Ritual displays instead of bloodshed

Territorial battles between African weaver ants. Both the enemies and the fellow ants that have been killed in battle are carried back to the nest and used as food.
Territorial battles between African
weaver ants. Both the enemies and
the fellow ants that have been
killed in battle are carried back to
the nest and used as food.

Photo: Bert Hölldobler

Even today, in Arizona, Hölldobler’s work is far from over – he is extending his research into the evolution of social insects, working with colleagues from a wide range of disciplines. Among other things, the myrmecologist is examining the aggressive behaviour of ants like the honeypot ant. Workers from neighbouring colonies confront each other in ritual displays in which they posture with raised heads and rears. Similar behaviour can be observed in other species. Groups of woodhoopoes, an African bird species, for example, conduct calling contests with other flocks – the winner is whoever calls the longest and loudest. And native people in New Guinea are also known for such ritual combat during which not a single drop of blood is shed; its purpose is to demonstrate a tribe’s battle strength to its opponents.

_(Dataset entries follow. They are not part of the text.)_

(** * crossai-ts: the event-evaluation pipeline of [caits.performance]

    A shallow embedding of [caits/performance/evaluation.py] (the
    orchestrator [robustness_analysis] and its two batch variants) together
    with the event matcher and the trust metrics it calls, and of the
    utilities around it: the augmenting transformer, the model saver, the
    CSV loader and the spectral roll-off.

    Conventions.
    - Python floats are idealised as rationals ([Q]); equality of computed
      numbers is [Qeq] ([==]).
    - A Python [dict] with string keys is a [gmap string _]; a dict that is
      iterated in insertion order is an association list.
    - A call of an imported function is logged in a trace, so that "was this
      stage executed" is a statement about the trace. Exceptions are values
      of type [exn] and short-circuit the rest of the body. *)

From Stdlib Require Import QArith Qminmax Lia Lqa Qfield.
From stdpp Require Import gmap strings list fin_maps.

(** ** Events and temporal Intersection-over-Union *)

Module Detection.

Open Scope Q_scope.

(** An event is a half-open interval [[start, end)] in seconds with a class
    label. *)
Record Event := mkEvent { ev_start : Q; ev_end : Q; ev_class : string }.

Definition valid_interval (s e : Q) : Prop := s < e.

Definition overlap (s1 e1 s2 e2 : Q) : Q :=
  Qmax 0 (Qmin e1 e2 - Qmax s1 s2).

Definition union (s1 e1 s2 e2 : Q) : Q :=
  (e1 - s1) + (e2 - s2) - overlap s1 e1 s2 e2.

(** Modelled from the spec: the IoU helper of [caits.performance.detection]
    is not part of the sources at hand; section 4.5 gives it as
    [overlap / union]. *)
Definition iou (s1 e1 s2 e2 : Q) : Q :=
  overlap s1 e1 s2 e2 / union s1 e1 s2 e2.

Definition identical (s1 e1 s2 e2 : Q) : Prop := s1 == s2 /\ e1 == e2.

(** Two half-open intervals overlap when they share a point. *)
Definition overlapping (s1 e1 s2 e2 : Q) : Prop := s1 < e2 /\ s2 < e1.

Definition iou_ev (g p : Event) : Q :=
  iou (ev_start g) (ev_end g) (ev_start p) (ev_end p).

Definition Qltb (a b : Q) : bool := negb (Qle_bool b a).

(** *** Greedy matching, ground truth as anchor *)

(** Whether candidates are drawn from all predicted events or only from those
    of the ground-truth event's class is a configuration choice. *)
Inductive scope := AcrossClasses | WithinClass.

(** A candidate is a predicted event with its position in the input list. *)
Definition cand : Type := nat * Event.

Definition in_scope (sc : scope) (g : Event) (c : cand) : bool :=
  match sc with
  | AcrossClasses => true
  | WithinClass => String.eqb (ev_class g) (ev_class (snd c))
  end.

(** [beats g c b]: candidate [c] replaces the current best [b], on a strictly
    higher IoU, or on a tie by the earlier start time. *)
Definition beats (g : Event) (c b : cand) : bool :=
  Qltb (iou_ev g (snd b)) (iou_ev g (snd c))
  || (Qeq_bool (iou_ev g (snd c)) (iou_ev g (snd b))
      && Qltb (ev_start (snd c)) (ev_start (snd b))).

Fixpoint select_best (g : Event) (best : cand) (rest : list cand) : cand :=
  match rest with
  | [] => best
  | c :: rest' => select_best g (if beats g c best then c else best) rest'
  end.

Definition best_match (sc : scope) (iou_th : Q) (g : Event)
    (avail : list cand) : option cand :=
  match List.filter (in_scope sc g) avail with
  | [] => None
  | c :: cs =>
      let b := select_best g c cs in
      if Qle_bool iou_th (iou_ev g (snd b)) then Some b else None
  end.
(** * Sentry issue extractor: the formatter and the tags cache

    A shallow embedding of [src/utils/formatter.ts], [src/utils/types.ts],
    [src/utils/extractor/tags.ts], [src/utils/extractor/dom-helpers.ts] and
    the aggregator [src/utils/extractor/index.ts].

    Conventions of the embedding.
    - A JavaScript string is a [string]: one [ascii] stands for one code
      unit, so [length] is JavaScript's [.length].  String literals that
      the source writes outside ASCII (the arrow of the frame marker) are
      kept as the bytes of the literal.
    - A [Record<string, T>] is the association list of its own
      properties in insertion order ([Obj T]).  A read [o[k]] and an
      assignment [o[k] = v] with a computed key go through the prototype
      chain ([Object.lookup], [Object.store]): a plain object inherits
      the members of [Object.prototype].
    - A call returns, throws a [TypeError], or leaves the model by
      assigning to [Object] or [Object.prototype] ([Completion]).
    - [null] and [undefined] of an optional field are [None].
    - What the browser provides (DOM queries, regular expressions, number
      printing) is an interface the extractor code is written against. *)

From Stdlib Require Import String Ascii List Bool Arith ZArith NArith Lia.
From Stdlib Require Import Permutation.
From Stdlib Require DecimalString.
Import ListNotations.

Set Warnings "-register-all".
Open Scope list_scope.
Open Scope string_scope.

(* ================================================================= *)
(** ** JavaScript strings *)

Module Js.

(** [s ? a : b] on a string tests that it is not empty. *)
Definition truthy (s : string) : bool :=
  match s with EmptyString => false | String _ _ => true end.

(** Truthiness of a [string | null | undefined]. *)
Definition truthyOpt (o : option string) : bool :=
  match o with Some s => truthy s | None => false end.

(** [a || b] on strings. *)
Definition orElse (a b : string) : string := if truthy a then a else b.

(** [a || b] where [a] may be [null] or [undefined]. *)
Definition optOrElse (a : option string) (b : string) : string :=
  match a with Some s => orElse s b | None => b end.

(** [s.substring(0, n)]. *)
Definition substring0 (n : nat) (s : string) : string := substring 0 n s.

(** [s.charAt(0)]. *)
Definition charAt0 (s : string) : string := substring 0 1 s.

(** [s.includes(c)] for a one-character needle. *)
Fixpoint includes (c : ascii) (s : string) : bool :=
  match s with
  | EmptyString => false
  | String a s' => if Ascii.eqb a c then true else includes c s'
  end.

(** [s.split(c)] for a one-character separator: never the empty list. *)
Fixpoint split (c : ascii) (s : string) : list string :=
  match s with
  | EmptyString => [EmptyString]
  | String a s' =>
      if Ascii.eqb a c then EmptyString :: split c s'
      else match split c s' with
           | [] => [String a EmptyString]
           | w :: ws => String a w :: ws
           end
  end.

(** [xs.join(sep)]. *)
Fixpoint join (sep : string) (xs : list string) : string :=
  match xs with
  | [] => EmptyString
  | [x] => x
  | x :: rest => x ++ sep ++ join sep rest
  end.

(** White space and line terminators below U+0100. *)
Definition isWhiteSpace (a : ascii) : bool :=
  let n := nat_of_ascii a in
  ((n =? 9) || (n =? 10) || (n =? 11) || (n =? 12) || (n =? 13)
   || (n =? 32) || (n =? 160))%nat.

Fixpoint trimStart (s : string) : string :=
  match s with
  | EmptyString => EmptyString
  | String a s' => if isWhiteSpace a then trimStart s' else s
  end.

Fixpoint rev (s : string) : string :=
  match s with
  | EmptyString => EmptyString
  | String a s' => rev s' ++ String a EmptyString
  end.

Definition trimEnd (s : string) : string := rev (trimStart (rev s)).

(** [s.trim()]. *)
Definition trim (s : string) : string := trimEnd (trimStart s).

(** [`${n}`] for a non-negative integer such as an array length. *)
Definition ofNat (n : nat) : string :=
  DecimalString.NilEmpty.string_of_uint (Nat.to_uint n).

(** The line feed and the double quote. *)
Definition LF : string := String (ascii_of_nat 10) EmptyString.
Definition DQ : string := String (ascii_of_nat 34) EmptyString.

Definition isDigit (a : ascii) : bool :=
  let n := nat_of_ascii a in ((48 <=? n) && (n <=? 57))%nat.

(** The longest prefix of decimal digits, and what follows it. *)
Fixpoint spanDigits (s : string) : string * string :=
  match s with
  | EmptyString => (EmptyString, EmptyString)
  | String a s' =>
      if isDigit a
      then let (d, r) := spanDigits s' in (String a d, r)
      else (EmptyString, s)
  end.

Fixpoint digitsValueFrom (acc : N) (s : string) : N :=
  match s with
  | EmptyString => acc
  | String a s' =>
      digitsValueFrom (acc * 10 + N.of_nat (nat_of_ascii a - 48))%N s'
  end.

(** The value of a string of decimal digits. *)
Definition digitsValue (s : string) : N := digitsValueFrom 0%N s.

End Js.

(* ================================================================= *)
(** ** JavaScript values and plain objects *)

(** A plain object with string keys, in insertion order. *)
Definition Obj (T : Type) : Type := list (string * T).

Module Object.

(** The property names a plain object inherits from [Object.prototype] in
    the realm as the engine creates it: eleven functions and the accessor
    [__proto__]. *)
Definition prototypeFunctions : list string :=
  [ "constructor"; "hasOwnProperty"; "isPrototypeOf";
    "propertyIsEnumerable"; "toLocaleString"; "toString"; "valueOf";
    "__defineGetter__"; "__defineSetter__"; "__lookupGetter__";
    "__lookupSetter__" ].

Definition proto : string := "__proto__".

Definition inherited (k : string) : bool :=
  orb (String.eqb k proto) (existsb (String.eqb k) prototypeFunctions).

(** What the read [o[k]] finds on a plain object: an own property, a
    member of [Object.prototype] (a function, or [Object.prototype] itself
    under [__proto__]), or nothing. *)
Inductive Lookup (T : Type) : Type :=
| Own (v : T)
| Inherited
| Missing.
Arguments Own {T} v.
Arguments Inherited {T}.
Arguments Missing {T}.

Section Ops.
Context {T : Type}.

(** [o[k]] on own properties. *)
Fixpoint get (o : Obj T) (k : string) : option T :=
  match o with
  | [] => None
  | (k', v) :: o' => if String.eqb k' k then Some v else get o' k
  end.

(** [o[k] = v]: an existing key keeps its place, a new one goes last. *)
Fixpoint set (o : Obj T) (k : string) (v : T) : Obj T :=
  match o with
  | [] => [(k, v)]
  | (k', v') :: o' =>
      if String.eqb k' k then (k', v) :: o' else (k', v') :: set o' k v
  end.

(** The read [o[k]], through the prototype chain. *)
Definition lookup (o : Obj T) (k : string) : Lookup T :=
  match get o k with
  | Some v => Own v
  | None => if inherited k then Inherited else Missing
  end.

(** The assignment [o[k] = v]: an own property is updated; a key that is
    not one is added, except [__proto__], whose inherited setter creates no
    property. *)
Definition store (o : Obj T) (k : string) (v : T) : Obj T :=
  match get o k with
  | Some _ => set o k v
  | None => if String.eqb k proto then o else set o k v
  end.

End Ops.

(** A canonical array index: ["0"], or digits without a leading zero,
    below 2^32 - 1. Such keys are enumerated first, in numeric order. *)
Definition arrayIndex (k : string) : option N :=
  match k with
  | EmptyString => None
  | String a s' =>
      if andb (Ascii.eqb a "0"%char) (negb (String.eqb s' EmptyString))
      then None
      else match Js.spanDigits k with
           | (d, EmptyString) =>
               let n := Js.digitsValue d in
               if (n <? 4294967295)%N then Some n else None
           | _ => None
           end
  end.

Section Enumerate.
Context {T : Type}.

Fixpoint insertIndexed (x : N * (string * T)) (l : list (N * (string * T)))
  : list (N * (string * T)) :=
  match l with
  | [] => [x]
  | y :: l' => if (fst x <=? fst y)%N then x :: l else y :: insertIndexed x l'
  end.

Fixpoint indexed (o : Obj T) : list (N * (string * T)) :=
  match o with
  | [] => []
  | (k, v) :: o' =>
      match arrayIndex k with
      | Some n => insertIndexed (n, (k, v)) (indexed o')
      | None => indexed o'
      end
  end.

Fixpoint named (o : Obj T) : Obj T :=
  match o with
  | [] => []
  | (k, v) :: o' =>
      match arrayIndex k with
      | Some _ => named o'
      | None => (k, v) :: named o'
      end
  end.

(** [Object.entries(o)]: array indices ascending, then the other keys in
    insertion order. *)
Definition entries (o : Obj T) : list (string * T) :=
  (map snd (indexed o) ++ named o)%list.

(** [Object.keys(o)]. *)
Definition keys (o : Obj T) : list string := map fst (entries o).

(** [Object.keys(o).length === 0]. *)
Definition isEmpty (o : Obj T) : bool :=
  match keys o with [] => true | _ :: _ => false end.

End Enumerate.

End Object.

(** A number as [parseFloat] reads it: the decimal it denotes, before
    rounding to binary64. *)
Inductive number : Type :=
| NaN
| Infinity (negative : bool)
| Decimal (negative : bool) (digits : N) (exponent : Z).

Module Number.

Definition isNaN (n : number) : bool :=
  match n with NaN => true | _ => false end.

Definition isFinite (n : number) : bool :=
  match n with Decimal _ _ _ => true | _ => false end.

So his work continues, but Hölldobler is also satisfied when he looks back. He is considered one of the world’s pre-eminent researchers in his field. Many of his former collaborators have themselves made important contributions to science and are now professors with international reputations. And, last but not least, he has managed over the years to achieve one of his prime objectives and communicate his research to a wide audience, as evidenced by another of his books, “Journey to the Ants”, which has just appeared in Germany entitled “Auf den Spuren der Ameisen”.